Posted by: Michael Procton | Sep 2, 2007 2:42:30 AM

Michael,

You write as though Jake and Carr played with comparable O-lines. Jake had a decent line, and Carr was forced to play behind the worst O-line in the NFL for 5 seasons. (And only one first-class receiver.)

You write about Carr's interception and ignore Jake's interception and two dropped interceptions in one game with the first team line, against Philly. I believe Carr's only had two interceptions in the whole preseason. I'm not attacking Jake -- just trying to keep it objective and balanced.

Peyton Manning would not have become the great QB that he is if he had played behind the Texans' O-line for the past 5 seasons, often with only one or two seconds to get rid of the ball, and occasionally zero seconds!

To understand the context, you would have to go through the Nine Circles of Hell, i.e., watch all Texans' games -- which I did. You would not believe how many times David was hit before he could even complete his dropback, or would have someone (or often several) in his face when he turned around. With usually less than 3 seconds to get rid of the ball, a QB has no time to look for a second receiver. In one of the most ridiculous moments I have ever seen in the NFL, in a late-season game as David completed his dropback, before he could even get set to pass, he was surrounded by FOUR rushers! Nobody blocked anybody.

A QB is particularly vulnerable -- stationary, with a ball in his hand facing a quarter-ton of bone and muscle hurtling at him at break-neck speed. David's courage or physical/mental toughness cannot be questioned. His sacks do not record the innumerable times he was leveled after getting rid of the ball. Remarkably, he started every single game in 4 of the 5 seasons he was with the Texans!

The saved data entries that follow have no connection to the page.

Section listing_facts.
Implicit Types (a b : document ObjectId.t) (c : collection ObjectId.t).

(** The window of a record is read off its rendering. *)
Lemma in_window_to_dict t a b :
  to_dict a = to_dict b → in_window t a = in_window t b.
Proof.
  intros Heq. unfold in_window, get.
  assert (∀ k, k ≠ "_id" → body a !! k = body b !! k) as Hk.
  { intros k Hne.
    assert (to_dict a !! k = to_dict b !! k) as Hl by by rewrite Heq.
    unfold to_dict in Hl. by rewrite !lookup_insert_ne in Hl. }
  by rewrite (Hk "expiration_date"), (Hk "start_date").
Qed.

Lemma elem_of_list_active t db r :
  r ∈ list_active t db
  ↔ ∃ a, r = to_dict a ∧ a ∈ announcements_collection db
         ∧ in_window t a = true.
Proof.
  unfold list_active. rewrite get_active_announcements_run. cbn.
  rewrite list_elem_of_fmap. split.
  - intros (a & -> & Hin). exists a. split; [done|].
    apply list_elem_of_In, filter_In in Hin as [Hin Hw].
    by rewrite list_elem_of_In.
  - intros (a & -> & Hin & Hw). exists a. split; [done|].
    apply list_elem_of_In, filter_In. by rewrite <-list_elem_of_In.
Qed.

Lemma to_dict_NoDup c :
  NoDup (Collection.ids c) → NoDup (map to_dict c).
Proof.
  induction c as [|a c IH]; cbn; [constructor|].
  intros [Ha Hc]%NoDup_cons. apply NoDup_cons. split; [|by apply IH].
  intros Hin. by apply Ha, to_dict_elem_of.
Qed.
End listing_facts.

(** X11: the times at which a record is listed form an interval: a record
    list-active answers with at [t1] and at [t3] is in its answer at every
    [t2] between them (string order). *)
Theorem active_times_form_interval (t1 t2 t3 : string) (db : database)
    (r : dict) :
  String.leb t1 t2 = true →
  String.leb t2 t3 = true →
  r ∈ list_active t1 db →
  r ∈ list_active t3 db →
  r ∈ list_active t2 db.
Proof.
  intros H12 H23. rewrite !elem_of_list_active.
  intros (a & -> & Ha & Hw1) (b & Hb & _ & Hw3).
  rewrite <-(in_window_to_dict t3 _ _ Hb) in Hw3.
  exists a. split_and!; [done|done|].
  unfold in_window in *.
  destruct (get (body a) "expiration_date") as [|e],
    (get (body a) "start_date") as [|s]; cbn in *; try done.
  - eauto using leb_trans.
  - rewrite andb_true_r in *.
    apply orb_true_iff in Hw3 as [He|He]; [by rewrite He|].
    apply orb_true_iff. right. eauto using leb_trans.
  - apply andb_true_iff in Hw1 as [_ Hs], Hw3 as [He _].
    apply andb_true_iff. split; [|eauto using leb_trans].
    apply orb_true_iff in He as [He|He]; [by rewrite He|].
    apply orb_true_iff. right. eauto using leb_trans.
Qed.

Lemma active_times_form_interval_witness :
  (String.leb "2025-01-02T00:00:00" "2025-01-05T00:00:00" = true
   ∧ String.leb "2025-01-05T00:00:00" "2025-01-10T00:00:00" = true
   ∧ to_dict exam_friday_doc ∈ list_active "2025-01-02T00:00:00" school_db
   ∧ to_dict exam_friday_doc ∈ list_active "2025-01-10T00:00:00" school_db)
  ∧ to_dict exam_friday_doc ∈ list_active "2025-01-05T00:00:00" school_db.
Proof.
  assert (H12 : String.leb "2025-01-02T00:00:00" "2025-01-05T00:00:00" = true)
    by reflexivity.
  assert (H23 : String.leb "2025-01-05T00:00:00" "2025-01-10T00:00:00" = true)
    by reflexivity.
  assert (H1 : to_dict exam_friday_doc
               ∈ list_active "2025-01-02T00:00:00" school_db)
    by (vm_compute; left).
  assert (H3 : to_dict exam_friday_doc
               ∈ list_active "2025-01-10T00:00:00" school_db)
    by (vm_compute; left).
  split; [by split_and!|].
  exact (active_times_form_interval "2025-01-02T00:00:00"
           "2025-01-05T00:00:00" "2025-01-10T00:00:00" school_db
           (to_dict exam_friday_doc) H12 H23 H1 H3).
Defined.

Lemma ltb_leb_trans (s t u : string) :
  String.ltb s t = true → String.leb t u = true → String.ltb s u = true.
Proof.
  rewrite !ltb_negb_leb, !negb_true_iff. intros Hts Htu.
  destruct (String.leb u s) eqn:Hus; [|done].
  by rewrite (leb_trans _ _ _ Htu Hus) in Hts.
Qed.

Lemma listed_in_window (t : string) (a : document ObjectId.t) (db : database) :
  to_dict a ∈ list_active t db → in_window t a = true.
Proof.
  intros (b & Hb & _ & Hw)%elem_of_list_active.
  by rewrite (in_window_to_dict t _ _ Hb).
Qed.



(** X13: with unique identifiers in the store, neither listing repeats a
    record: the dictionaries of list-all, and those of list-active at any
    time, are pairwise distinct. *)
Theorem listings_have_no_duplicates (now : string) (db : database) :
  unique_index db →
  NoDup (list_all db) ∧ NoDup (list_active now db).
Proof.
  unfold unique_index, Collection.unique_ids, list_all, list_active.
  intros Hdb. rewrite get_active_announcements_run.
  unfold get_all_announcements, announcements.find, bind, gets, ret. cbn.
  split; apply to_dict_NoDup; [done|].
  eapply sublist_NoDup; [exact Hdb|].
  apply (fmap_sublist _id), filter_sublist.
Qed.

Lemma listings_have_no_duplicates_witness :
  (unique_index two_db
   ∧ length (list_active "2025-01-05T00:00:00" two_db) = 2%nat)
  ∧ NoDup (list_all two_db)
  ∧ NoDup (list_active "2025-01-05T00:00:00" two_db).
Proof.
  assert (Hdb : unique_index two_db) by by_compute.
  split; [by split|].
  exact (listings_have_no_duplicates "2025-01-05T00:00:00" two_db Hdb).
Defined.

(** What a successful update did to the store. *)
Lemma update_announcement_success (announcement_id : string)
    (announcement : AnnouncementUpdate.t) (db db' : database) (r : dict) :
  update_announcement announcement_id announcement db = (Return r, db') →
  ∃ (pre suf : collection ObjectId.t) (d : document ObjectId.t),
    announcements_collection db = pre ++ d :: suf
    ∧ db' = Database
              (pre ++ Doc (_id d) (build_update_data announcement ∪ body d)
                   :: suf)
              (teachers_collection db)
    ∧ r = to_dict (Doc (_id d) (build_update_data announcement ∪ body d))
    ∧ ObjectId.validate announcement_id = Some (_id d).
Proof.
  rewrite update_announcement_run. destruct (not_ _); [done|].
  case_bool_decide; [done|].
  destruct (ObjectId.validate announcement_id) as [oid|]; [|done].
  destruct (Collection.find_one oid (announcements_collection db))
    as [d|] eqn:Hf; cycle 1.
  { apply find_one_None in Hf. by rewrite (update_one_absent _ _ _ Hf). }
  destruct (find_one_Some _ _ _ Hf) as [Hid _].
  destruct (find_one_split _ _ _ Hf) as (pre & suf & Hc & Hpre).
  rewrite Hc, (update_one_middle _ _ _ _ _ Hpre Hid). cbn.
  rewrite (find_one_middle oid pre
             (Doc oid (build_update_data announcement ∪ body d)) suf
             Hpre eq_refl).
  intros [= <- <-]. exists pre, suf, d. by subst oid.
Qed.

Under the circumstances, his record deserves praise not criticism. Even his 68% NFL-leading pass completion percent in 2006 is often put down because "they were short passes". Well, they averaged over 9 yards, which compares very closely to Jake's average last season. Fortunately, David is very agile and relatively fast. In his 5 seasons at Houston, he AVERAGED 250 yards a season rushing, which is more than Jake's CAREER TOTAL. He also rushed for 8 TDs in those 5 seasons.

Posted by: NewPantherFan | Sep 2, 2007 9:16:47 AM

Carr's clearly still getting comfortable with the personnel, and learning the offense. It's got to take a little while to get used to your primary play no longer being "run for life, duck and cover."

No question Jake is our best option right now, but I could see Carr challenging for the starting job after he's had a year to get used to the locker room and learn Davidson's offense. (I love Jake, but I'm wondering if age is starting to take the effectiveness off of his freewheeling style.)

Posted by: BullCityDog | Sep 2, 2007 2:15:18 PM

Hey Carr is better then Jake PERIOD It was a bad throw and he knows it, atleast it was not for 6, hmmmmm, Philli?

Anyways try and keep it objective or just go work for the chronicle in Houston. JK just be fair.

Posted by: BigKahuna | Sep 2, 2007 5:52:14 PM

Hey guys,
I am a Houstonian and I watched all of Carr's games as a Texan. I hope y'all don't mind if I chime in now and then. David Carr is a train-wreck that I can't stop watching.
I hate to crush y'all's hopes, but the guy just isn't a good NFL quarterback. I predict there will be many articles written about how the Texans O-Line wasn't so bad the last few years.
David Carr is the ultimate example of the Halo Effect in action. Because he is white, handsome and a "Good Christian", the fans, the team and the ownership in Houston made excuse after excuse for him.
He held on to the ball to long. On third and long, he regularly runs for a few yards and takes a big hit instead of throwing it away, in post-game interviews he places blame on everyone but himself. He was penalized for crossing the line of scrimmage and making a forward pass TWICE in one game last year.
He is awful. It will be fun watching y'all learn.

Posted by: Mason Lerner | Sep 3, 2007 12:35:59 PM

The only "fun" you'll be having is watching the Texans have another losing season.

Posted by: nosoupforyou | Sep 4, 2007 8:55:50 PM

Touche'.
But I am of the VY is God ilk.

Posted by: Mason Lerner | Sep 5, 2007 2:44:20 AM

The comments to this entry are closed.